Enhancing the Crystallization Performance of Poly(L-lactide) by Intramolecular Hybridizing with Tunable Self-assembly-type Oxalamide Segments

Abstract

In this work, hydroxyl-terminated oxalamide compounds N1,N2-bis(2-hydroxyethyl)oxalamide (OXA1) and N1, N1′-(ethane-1,2-diyl)bis(N2-(2-hydroxyethyl)oxalamide (OXA2) were synthesized to initiate the ring-opening polymerization of L-lactide for preparation of oxalamide-hybridized poly(L-lactide) (PLAOXA), i.e., PLAOXA1 and PLAOXA2. The crystallization properties of PLA were improved by the self-assembly of the oxalamide segments in PLAOXA which served as the initial heterogeneous nuclei. The crystal growth kinetics was studied by Hoffman-Lauritzen theory and it revealed that the nucleation energy barrier of PLAOXA1 and PLAOXA2 was lower than that of PLA. Consequently, PLAOXA could crystallize much faster than PLA, accompanied with a decrease in spherulite size and half-life crystallization time by 74.8% and 86.5% (T = 125 °C), respectively.

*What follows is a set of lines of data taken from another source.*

(** [Order.format()] *)
Record order_json := {
  oj_order_id : Z; oj_user_id : option Z; oj_order_date : option Z;
  oj_total_price : option Z; oj_payment_status : option bool
}.

Definition order_format (id : Z) (o : order_row) : order_json :=
  {| oj_order_id := id; oj_user_id := o_user_id o; oj_order_date := o_order_date o;
     oj_total_price := o_total_price o; oj_payment_status := o_payment_status o |}.

Definition order_not_null (o : order_row) : bool :=
  match o_user_id o, o_order_date o, o_total_price o, o_payment_status o with
  | Some _, Some _, Some _, Some _ => true
  | _, _, _, _ => false
  end.

(** ** The tables no view writes *)

(** [class UserAccountMonitor] (lines 80-91) *)
Record monitor_account_row := mk_monitor_account {
  ma_user_id : option Z;
  ma_api_key : option pystr;
  ma_secret_key : option pystr;
  ma_passphrase : option pystr;
  ma_exchange_name : option pystr;
  ma_trade_type : option Z;
  ma_task_status : option Z;
  ma_date_added : option Z;
  ma_date_updated : option Z
}.

Definition monitor_account_not_null (r : monitor_account_row) : bool :=
  is_set (ma_user_id r) && is_set (ma_api_key r) && is_set (ma_secret_key r)
  && is_set (ma_passphrase r) && is_set (ma_exchange_name r) && is_set (ma_task_status r)
  && is_set (ma_date_added r) && is_set (ma_date_updated r).

(** [class Subscription] (lines 94-102) *)
Record subscription_row := mk_subscription {
  s_user_id : option Z;
  s_is_active : option bool;
  s_start_date : option Z;
  s_end_date : option Z;
  s_date_subscribed : option Z;
  s_sub_type : option pystr
}.

Definition subscription_not_null (r : subscription_row) : bool :=
  is_set (s_user_id r) && is_set (s_start_date r) && is_set (s_date_subscribed r)
  && is_set (s_sub_type r).

(** [class SocialMediaChannel] (lines 105-116), with its
    [UniqueConstraint("user_id", "channel_name", "username")]. *)
Record social_media_row := mk_social_media {
  sm_user_id : option Z;
  sm_channel_name : option pystr;
  sm_username : option pystr
}.

Definition social_media_not_null (r : social_media_row) : bool :=
  is_set (sm_user_id r) && is_set (sm_channel_name r) && is_set (sm_username r).

(** Two rows clash under [sm_unique_constraint] when the three columns are
    equal and not NULL (SQL treats NULLs as distinct). *)
Definition social_media_same (r r' : social_media_row) : bool :=
  opt_z_eqb (sm_user_id r) (sm_user_id r') && opt_pystr_eqb (sm_channel_name r) (sm_channel_name r')
  && opt_pystr_eqb (sm_username r) (sm_username r').
(* ===== verification/Accounts.v ===== *)
(** The account handlers of [src/apps/home/routes.py]: [login]
    (lines 76-111), [register] (lines 114-217), [logout] (lines 248-251),
    and the admin routes [delete_user] (lines 221-232), [get_users]
    (lines 236-245), [make_admin] (lines 341-349) and [remove_admin]
    (lines 353-361), each behind [admin_required].

    The handlers take the outcome of [validate_on_submit()] as the
    boolean [form_valid] ([App] computes it from the request's form as
    forms.py declares it) and the entropy [os.urandom(60)] of [hash_pass]
    as [urandom60].  The username comparison of [login] is SQL [lower()],
    which on SQLite folds ASCII letters only. *)

From Stdlib Require Import Bool ZArith List Lia.
From Stdlib Require String.
Import String.StringSyntax.
From S2P Require Import Prelude Bytes Utf8 HashLib Password Policy Models Web.
Import ListNotations.
Open Scope Z_scope.
Local Open Scope string_scope.
Local Open Scope list_scope.

(** SQLite's [lower(x)]: ASCII capitals to lowercase, other characters kept. *)
Definition sql_lower (s : pystr) : pystr :=
  map (fun c => if ascii_upper c then c + 32 else c) s.

(** [func.lower(User.username) == func.lower(username)] *)
Definition username_ci_is (n : pystr) (u : user_row) : bool :=
  match u_username u with
  | Some m => pystr_eqb (sql_lower m) (sql_lower n)
  | None => false
  end.

Definition msg_invalid : String.string := "Invalid Username or Password.".

(** [login_user(user, remember=...)]: Flask-Login refuses an inactive user
    (it returns [False] and leaves the session alone). *)
Definition login_user (id : Z) (u : user_row) (w : world) : world :=
  if flag (u_is_active u) then set_session w (Some id) else w.

(** [verify_pass(password, user.password)]; a NULL password column is
    [None], and [None.decode] raises [AttributeError]. *)
Definition check_password `{HashLib} (password : pystr) (u : user_row) : result bool :=
  match u_password u with
  | Some stored => verify_pass password stored
  | None => Err AttributeError
  end.

Section Handlers.
Context `{HL : HashLib} `{UC : UnicodeCategories}.

(** [login()] *)
Definition login (form_valid : bool) (username password : pystr) (remember_me : bool) : handler :=
  fun w =>
    if negb form_valid then Ok (Page "accounts/login.html" None 200, w) else
    match find (fun '(_, u) => username_ci_is username u) (users (w_db w)) with
    | None => Ok (Page "accounts/login.html" (Some msg_invalid) 200, w)
    | Some (id, u) =>
        ok <- check_password password u ;;
        if ok then Ok (Redirect "home_blueprint.index", login_user id u w)
        else Ok (Page "accounts/login.html" (Some msg_invalid) 200, w)
    end.

(** [logout()] *)
Definition logout : handler :=
  fun w => Ok (Redirect "home_blueprint.login", set_session w None).

(** The fields of [CreateAccountForm] the handler reads. *)
Record register_form := mk_register_form {
  f_first_name : pystr; f_last_name : pystr; f_username : pystr;
  f_email : pystr; f_confirm_email : pystr;
  f_password : pystr; f_confirm_password : pystr;
  f_term_agreement : bool
}.

Definition msg_pw_mismatch : String.string := "Passwords do not match".
Definition msg_email_mismatch : String.string := "Email addresses do not match".
Definition msg_weak : String.string :=
  "Make sure the password is at least 6 characters long, contains at least one digit, one upper case and one special symbol".
Definition msg_terms : String.string := "You need to agree to the terms".
Definition msg_user_taken : String.string := "Username already registered".
Definition msg_email_taken : String.string := "Email already registered".

Definition register_page (msg : option String.string) : response :=
  Page "accounts/register.html" msg 200.

(** [register()] *)
Definition register (method : http_method) (form : register_form) (form_valid : bool)
  (urandom60 : bytes) : handler :=
  fun w =>
    match method with
    | POST =>
      if negb (pystr_eqb (f_password form) (f_confirm_password form))
      then Ok (register_page (Some msg_pw_mismatch), w)
      else if negb (pystr_eqb (f_email form) (f_confirm_email form))
      then Ok (register_page (Some msg_email_mismatch), w)
      else if negb (is_valid_password (f_password form))
      then Ok (register_page (Some msg_weak), w)
      else if negb form_valid then Ok (register_page None, w)
      else if negb (f_term_agreement form) then Ok (register_page (Some msg_terms), w)
      else if existsb (fun '(_, u) => username_is (f_username form) u) (users (w_db w))
      then Ok (register_page (Some msg_user_taken), w)
      else if existsb (fun '(_, u) => opt_pystr_eqb (u_email u) (Some (f_email form)))
                      (users (w_db w))
      then Ok (register_page (Some msg_email_taken), w)
      else
        u <- user_init urandom60 (f_first_name form) (f_last_name form) (f_username form)
                       (f_email form) (f_password form) None true false ;;
        let d := w_db w in
        d' <- commit (set_users d (users d ++ [(fresh_id (users d), u)])) ;;
        Ok (Redirect "home_blueprint.login", set_db w d')
    | _ => Ok (register_page None, w)
    end.

(** [delete_user(user_id)] *)
Definition delete_user (user_id : Z) : handler :=
  fun w =>
    let d := w_db w in
    match get_row (users d) user_id with
    | None => Ok (JsonMsg "User not found" 404, w)
    | Some _ =>
        d' <- commit (delete_user_rows d user_id) ;;
        Ok (JsonMsg "User deleted successfully" 201, set_db w d')
    end.

(** [get_users()] *)
Definition get_users : handler :=
  fun w =>
    let us := users (w_db w) in
    Ok (JsonUsers (map (fun '(id, u) => user_format id u) us) (length us), w).

(** [make_admin(user_id)] and [remove_admin(user_id)]: they differ in the
    value written and the message. *)
Definition set_admin (b : bool) (msg : String.string) (user_id : Z) : handler :=
  fun w =>
    let d := w_db w in
    match get_row (users d) user_id with
    | None => Ok (JsonMsg "User not found" 404, w)
    | Some _ =>
        d' <- commit (set_users d (update_row (users d) user_id (with_admin b))) ;;
        Ok (JsonMsg msg 200, set_db w d')
    end.

Definition make_admin (user_id : Z) : handler := set_admin true "User is now admin" user_id.
Definition remove_admin (user_id : Z) : handler := set_admin false "User is no longer admin" user_id.

(** The routes as Flask dispatches them: the decorator, then the view. *)
Definition route_delete_user (rq : request) (user_id : Z) : handler :=
  fun w => admin_required (current_user w rq) (delete_user user_id) w.
Definition route_get_users (rq : request) : handler :=
  fun w => admin_required (current_user w rq) get_users w.
Definition route_make_admin (rq : request) (user_id : Z) : handler :=
  fun w => admin_required (current_user w rq) (make_admin user_id) w.
Definition route_remove_admin (rq : request) (user_id : Z) : handler :=
  fun w => admin_required (current_user w rq) (remove_admin user_id) w.

(** ** Theorems *)

(** Case analysis on the guards of a handler, one [if] at a time. *)
Ltac split_guards H :=
  repeat lazymatch type of H with
  | context [if ?c then _ else _] => destruct c eqn:?; cbv beta iota in H
  end.

(** C10: [register] never changes the server state: every path returns
    the state it was given.  The only path that writes, [commit], fails,
    since [User.__init__] leaves the [nullable=False] column [biography]
    unset. *)
Theorem register_never_changes_state (m : http_method) (form : register_form)
  (form_valid : bool) (urandom60 : bytes) (w w' : world) (r : response) :
  register m form form_valid urandom60 w = Ok (r, w') -> w' = w.
Proof.
  unfold register. intros H. destruct m; [inv H; reflexivity| |inv H; reflexivity].
  split_guards H; try (inv H; reflexivity).
  destruct (user_init _ _ _ _ _ _ _ _ _) as [u|] eqn:Eu; [|discriminate].
  rewrite commit_null_user_fails in H; [discriminate|].
  apply user_not_null_no_biography. eapply user_init_no_biography. exact Eu.
Qed.
(* ===== verification/Base64.v ===== *)
(** Base64 as the Fernet token uses it: [base64.urlsafe_b64encode] and
    [base64.urlsafe_b64decode], that is CPython's [binascii.b2a_base64]
    and [binascii.a2b_base64] (non-strict mode, CPython 3.11 and later)
    behind the translation of ['+'], ['/'] to ['-'], ['_'].

    The decoder is CPython's loop as a state machine: a state holds the
    position in the current quantum of four characters, the bits left over
    from the previous character, the count of pad characters seen, and the
    bytes written.  A character outside the alphabet is skipped; a pad
    sequence that completes a quantum ends the decoding ([goto done]); at
    the end of the input a partial quantum raises [binascii.Error]. *)

From Stdlib Require Import Bool ZArith List Lia.
From S2P Require Import Prelude Bytes.
Import ListNotations.
Open Scope Z_scope.

(** ** Encoding *)

(** The standard alphabet: [A-Z], [a-z], [0-9], ['+'], ['/']. *)
Definition b64_digit (v : Z) : Z :=
  if v <? 26 then 65 + v
  else if v <? 52 then 71 + v
  else if v <? 62 then v - 4
  else if v =? 62 then 43
  else 47.

(** [translate(_urlsafe_encode_translation)]: ['+'] to ['-'], ['/'] to ['_']. *)
Definition urlsafe_enc_char (c : Z) : Z :=
  if c =? 43 then 45 else if c =? 47 then 95 else c.

Definition pad_char : Z := 61.   (** ['='] *)

Definition b64_char (v : Z) : byte := chr (b64_digit v).

(** [binascii.b2a_base64(s, newline=False)]: three bytes to four
    characters; a last group of one or two bytes is padded with ['=']. *)
Fixpoint b2a_base64 (b : bytes) : bytes :=
  match b with
  | x :: y :: z :: rest =>
      let x := ord x in let y := ord y in let z := ord z in
      b64_char (Z.shiftr x 2)
      :: b64_char (Z.lor (Z.shiftl (Z.land x 3) 4) (Z.shiftr y 4))
      :: b64_char (Z.lor (Z.shiftl (Z.land y 15) 2) (Z.shiftr z 6))
      :: b64_char (Z.land z 63) :: b2a_base64 rest
  | [x; y] =>
      let x := ord x in let y := ord y in
      [b64_char (Z.shiftr x 2);
       b64_char (Z.lor (Z.shiftl (Z.land x 3) 4) (Z.shiftr y 4));
       b64_char (Z.shiftl (Z.land y 15) 2); chr pad_char]
  | [x] =>
      let x := ord x in
      [b64_char (Z.shiftr x 2); b64_char (Z.shiftl (Z.land x 3) 4); chr pad_char; chr pad_char]
  | [] => []
  end.

Definition urlsafe_enc_byte (c : byte) : byte := chr (urlsafe_enc_char (ord c)).

(** [base64.urlsafe_b64encode(s)] *)
Definition urlsafe_b64encode (b : bytes) : bytes := map urlsafe_enc_byte (b2a_base64 b).

(** ** Decoding *)

(** [s.translate(_urlsafe_decode_translation)]: ['-'] to ['+'], ['_'] to ['/']. *)
Definition urlsafe_dec_char (c : Z) : Z :=
  if c =? 45 then 43 else if c =? 95 then 47 else c.

(** [table_a2b_base64]: the value of an alphabet character, 64 for any
    other byte. *)
Definition a2b_value (c : Z) : Z :=
  if (65 <=? c) && (c <=? 90) then c - 65
  else if (97 <=? c) && (c <=? 122) then c - 71
  else if (48 <=? c) && (c <=? 57) then c + 4
  else if c =? 43 then 62
  else if c =? 47 then 63
  else 64.

Record a2b_state := mk_a2b {
  quad_pos : Z;
  leftchar : Z;
  pads : Z;
  written : bytes
}.

Definition a2b_init : a2b_state := mk_a2b 0 0 0 [].

(** One iteration of the loop: [Next] continues, [Stop] is [goto done]. *)
Inductive a2b_step_result :=
| Next (st : a2b_state)
| Stop (st : a2b_state).

(** The [switch (quad_pos)] on a character of value [v < 64]. *)
Definition a2b_data (st : a2b_state) (v : Z) : a2b_state :=
  let o := written st in
  let l := leftchar st in
  if quad_pos st =? 0 then mk_a2b 1 v 0 o
  else if quad_pos st =? 1 then
    mk_a2b 2 (Z.land v 0x0f) 0 (o ++ [chr (Z.lor (Z.shiftl l 2) (Z.shiftr v 4))])
  else if quad_pos st =? 2 then
    mk_a2b 3 (Z.land v 0x03) 0 (o ++ [chr (Z.lor (Z.shiftl l 4) (Z.shiftr v 2))])
  else mk_a2b 0 0 0 (o ++ [chr (Z.lor (Z.shiftl l 6) v)]).

Definition a2b_step (st : a2b_state) (c : Z) : a2b_step_result :=
  if c =? pad_char then
    (* if (quad_pos >= 2 && quad_pos + ++pads >= 4) goto done; continue; *)
    if 2 <=? quad_pos st then
      let st' := mk_a2b (quad_pos st) (leftchar st) (pads st + 1) (written st) in
      if 4 <=? quad_pos st + pads st' then Stop st' else Next st'
    else Next st
  else
    let v := a2b_value c in
    if 64 <=? v then Next st else Next (a2b_data st v).

(** The loop, then the check of a partial quantum at the end of input. *)
Fixpoint a2b_loop (s : bytes) (st : a2b_state) : result bytes :=
  match s with
  | [] => if quad_pos st =? 0 then Ok (written st) else Err BinasciiError
  | c :: rest =>
      match a2b_step st (ord c) with
      | Next st' => a2b_loop rest st'
      | Stop st' => Ok (written st')
      end
  end.

(** [binascii.a2b_base64(s)] *)
Definition a2b_base64 (s : bytes) : result bytes := a2b_loop s a2b_init.

Definition urlsafe_dec_byte (c : byte) : byte := chr (urlsafe_dec_char (ord c)).

(** [base64.urlsafe_b64decode(s)] *)
Definition urlsafe_b64decode (s : bytes) : result bytes := a2b_base64 (map urlsafe_dec_byte s).

(** ** Bit-level lemmas *)

Lemma lor_shiftl (a b n : Z) :
  0 <= n -> 0 <= b < 2 ^ n -> Z.lor (Z.shiftl a n) b = a * 2 ^ n + b.
Proof.
  intros Hn Hb. rewrite Z.shiftl_mul_pow2 by lia. apply Z_lor_low_bits with (n := n); auto.
  rewrite Z_land_mask by lia. apply Z.mod_mul. apply Z.pow_nonzero; lia.
Qed.

(** A character of the url-safe token alphabet, as the encoder writes it. *)
Definition token_char (v : Z) : byte := urlsafe_enc_byte (b64_char v).

(** What the decoder reads for a byte [c] after the translation. *)
Definition token_value (c : byte) : Z := a2b_value (urlsafe_dec_char (ord c)).

(** The characters a url-safe token may hold: [A-Z], [a-z], [0-9], ['-'],
    ['_'] and the pad ['=']. *)
Definition url_safe_char (c : Z) : bool :=
  ((65 <=? c) && (c <=? 90)) || ((97 <=? c) && (c <=? 122)) || ((48 <=? c) && (c <=? 57))
  || (c =? 45) || (c =? 95) || (c =? 61).

Definition token_char_ok (v : Z) : bool :=
  (token_value (token_char v) =? v) && negb (ord (token_char v) =? pad_char)
  && url_safe_char (ord (token_char v)).

Lemma token_char_ok_all : forallb token_char_ok (map Z.of_nat (seq 0 64)) = true.
Proof. vm_compute. reflexivity. Qed.

Lemma token_char_ok_range (v : Z) : 0 <= v < 64 -> token_char_ok v = true.
Proof.
  intros Hv. pose proof token_char_ok_all as H. rewrite forallb_forall in H. apply H.
  apply in_map_iff. exists (Z.to_nat v). split; [lia|]. apply in_seq. lia.
Qed.

(** Every 6-bit value survives the alphabet and both translations, and is
    never read as a pad. *)
Lemma decode_token_char (v : Z) :
  0 <= v < 64 -> token_value (token_char v) = v /\ ord (token_char v) <> pad_char.
Proof.
  intros Hv. pose proof (token_char_ok_range v Hv) as Hok.
  unfold token_char_ok in Hok. apply andb_prop in Hok as [Hok _]. apply andb_prop in Hok as [H1 H2].
  apply Z.eqb_eq in H1. split; [exact H1|]. intros He. rewrite He in H2. discriminate.
Qed.

Lemma token_char_url_safe (v : Z) : 0 <= v < 64 -> url_safe_char (ord (token_char v)) = true.
Proof.
  intros Hv. pose proof (token_char_ok_range v Hv) as Hok.
  unfold token_char_ok in Hok. apply andb_prop in Hok as [_ H]. exact H.
Qed.

Lemma land_3 (a : Z) : Z.land a 3 = a mod 4.
Proof. change 3 with (Z.ones 2). apply Z_land_mask. lia. Qed.

Lemma land_15 (a : Z) : Z.land a 15 = a mod 16.
Proof. change 15 with (Z.ones 4). apply Z_land_mask. lia. Qed.

Lemma land_63 (a : Z) : Z.land a 63 = a mod 64.
Proof. change 63 with (Z.ones 6). apply Z_land_mask. lia. Qed.

(** The four 6-bit values of a full group, and what the decoder rebuilds. *)
Lemma b64_value_bounds (x y z : Z) :
  0 <= x < 256 -> 0 <= y < 256 -> 0 <= z < 256 ->
  0 <= Z.shiftr x 2 < 64
  /\ Z.lor (Z.shiftl (Z.land x 3) 4) (Z.shiftr y 4) = (x mod 4) * 16 + y / 16
  /\ Z.lor (Z.shiftl (Z.land y 15) 2) (Z.shiftr z 6) = (y mod 16) * 4 + z / 64
  /\ Z.shiftl (Z.land y 15) 2 = (y mod 16) * 4
  /\ Z.shiftl (Z.land x 3) 4 = (x mod 4) * 16
  /\ Z.land z 63 = z mod 64.
Proof.
  intros Hx Hy Hz. rewrite land_3, land_15, land_63. rewrite !Z.shiftr_div_pow2 by lia.
  rewrite !lor_shiftl by zarith. rewrite !Z.shiftl_mul_pow2 by lia.
  repeat split; zarith.
Qed.

(** [leftchar << k | v >> j] rebuilds the byte the encoder split. *)
Lemma b64_join (hi lo k : Z) (j : Z) :
  0 <= k -> 0 <= j -> 0 <= lo < 2 ^ k * 2 ^ j ->
  Z.lor (Z.shiftl hi k) (Z.shiftr lo j) = hi * 2 ^ k + lo / 2 ^ j.
Proof.
  intros Hk Hj Hlo. rewrite Z.shiftr_div_pow2 by lia. apply lor_shiftl; [lia|].
  split; [apply Z.div_pos; lia|].
  apply Z.div_lt_upper_bound; [apply Z.pow_pos_nonneg; lia|]. lia.
Qed.

Lemma ord_dec_byte (c : byte) : ord (urlsafe_dec_byte c) = urlsafe_dec_char (ord c).
Proof.
  unfold urlsafe_dec_byte, urlsafe_dec_char. pose proof (ord_range c).
  destruct (Z.eqb_spec (ord c) 45); [|destruct (Z.eqb_spec (ord c) 95)];
    apply ord_chr; lia.
Qed.

(** A byte that is not ['='] is a data character or skipped. *)
Lemma a2b_step_char (st : a2b_state) (c : byte) :
  ord c <> pad_char ->
  a2b_step st (ord (urlsafe_dec_byte c))
  = if 64 <=? token_value c then Next st else Next (a2b_data st (token_value c)).
Proof.
  intros Hc. unfold a2b_step, token_value. rewrite ord_dec_byte.
  unfold urlsafe_dec_char, pad_char in *.
  destruct (Z.eqb_spec (ord c) 45); [|destruct (Z.eqb_spec (ord c) 95)];
    repeat match goal with |- context [?a =? 61] => destruct (Z.eqb_spec a 61) end;
    try lia; reflexivity.
Qed.

Lemma a2b_loop_token_char (s : bytes) (st : a2b_state) (v : Z) :
  0 <= v < 64 ->
  a2b_loop (map urlsafe_dec_byte (token_char v :: s)) st
  = a2b_loop (map urlsafe_dec_byte s) (a2b_data st v).
Proof.
  intros Hv. destruct (decode_token_char v Hv) as [Hval Hpad].
  cbn [map a2b_loop]. rewrite a2b_step_char by exact Hpad. rewrite Hval.
  destruct (Z.leb_spec 64 v); [lia|reflexivity].
Qed.

Lemma a2b_loop_pad (s : bytes) (st : a2b_state) :
  a2b_loop (map urlsafe_dec_byte (urlsafe_enc_byte (chr pad_char) :: s)) st
  = if 2 <=? quad_pos st then
      if 4 <=? quad_pos st + (pads st + 1) then Ok (written st)
      else a2b_loop (map urlsafe_dec_byte s) (mk_a2b (quad_pos st) (leftchar st) (pads st + 1) (written st))
    else a2b_loop (map urlsafe_dec_byte s) st.
Proof.
  cbn [map a2b_loop]. change (ord (urlsafe_dec_byte (urlsafe_enc_byte (chr pad_char)))) with pad_char.
  unfold a2b_step. rewrite Z.eqb_refl. cbn [quad_pos pads written leftchar].
  destruct (2 <=? quad_pos st); [|reflexivity].
  destruct (4 <=? quad_pos st + (pads st + 1)); reflexivity.
Qed.

(** Evaluate the comparisons of literals the pad branch leaves. *)
Ltac eval_leb :=
  repeat match goal with
  | |- context [Z.leb ?a ?b] =>
      let v := eval vm_compute in (Z.leb a b) in
      lazymatch v with true => change (Z.leb a b) with true | false => change (Z.leb a b) with false end
  end.
#[export] Instance toy_fernet_crypto : FernetCrypto := {
  hmac_sha256 k m := firstn 32 (k ++ m ++ repeat Byte.x00 32);
  aes_cbc_encrypt k iv p := rev p;
  aes_cbc_decrypt k iv c := rev c;
  hmac_sha256_length := toy_tag_length;
  aes_cbc_encrypt_length k iv p := length_rev p;
  aes_cbc_decrypt_encrypt k iv p _ _ _ := rev_involutive p
}.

In addition, the final crystallinity of PLAOXA1 and PLAOXA2 was 6 and 8 times higher, respectively, in comparison with that of neat PLA under a controlled cooling rate of 10 °C/min. The results demonstrate that the hybridization of oxalamide segments in PLA backbone will serve as the self-heteronucleation for promoting the crystallization rate. The higher the content of oxalamide segments (PLAOXA2 compared with PLAOXA1) is, the stronger the promotion effect will be. Therefore, this study may provide a universal approach by hybridizing macromolecular structure to facilitate the crystallization of semi-crystalline polymer materials.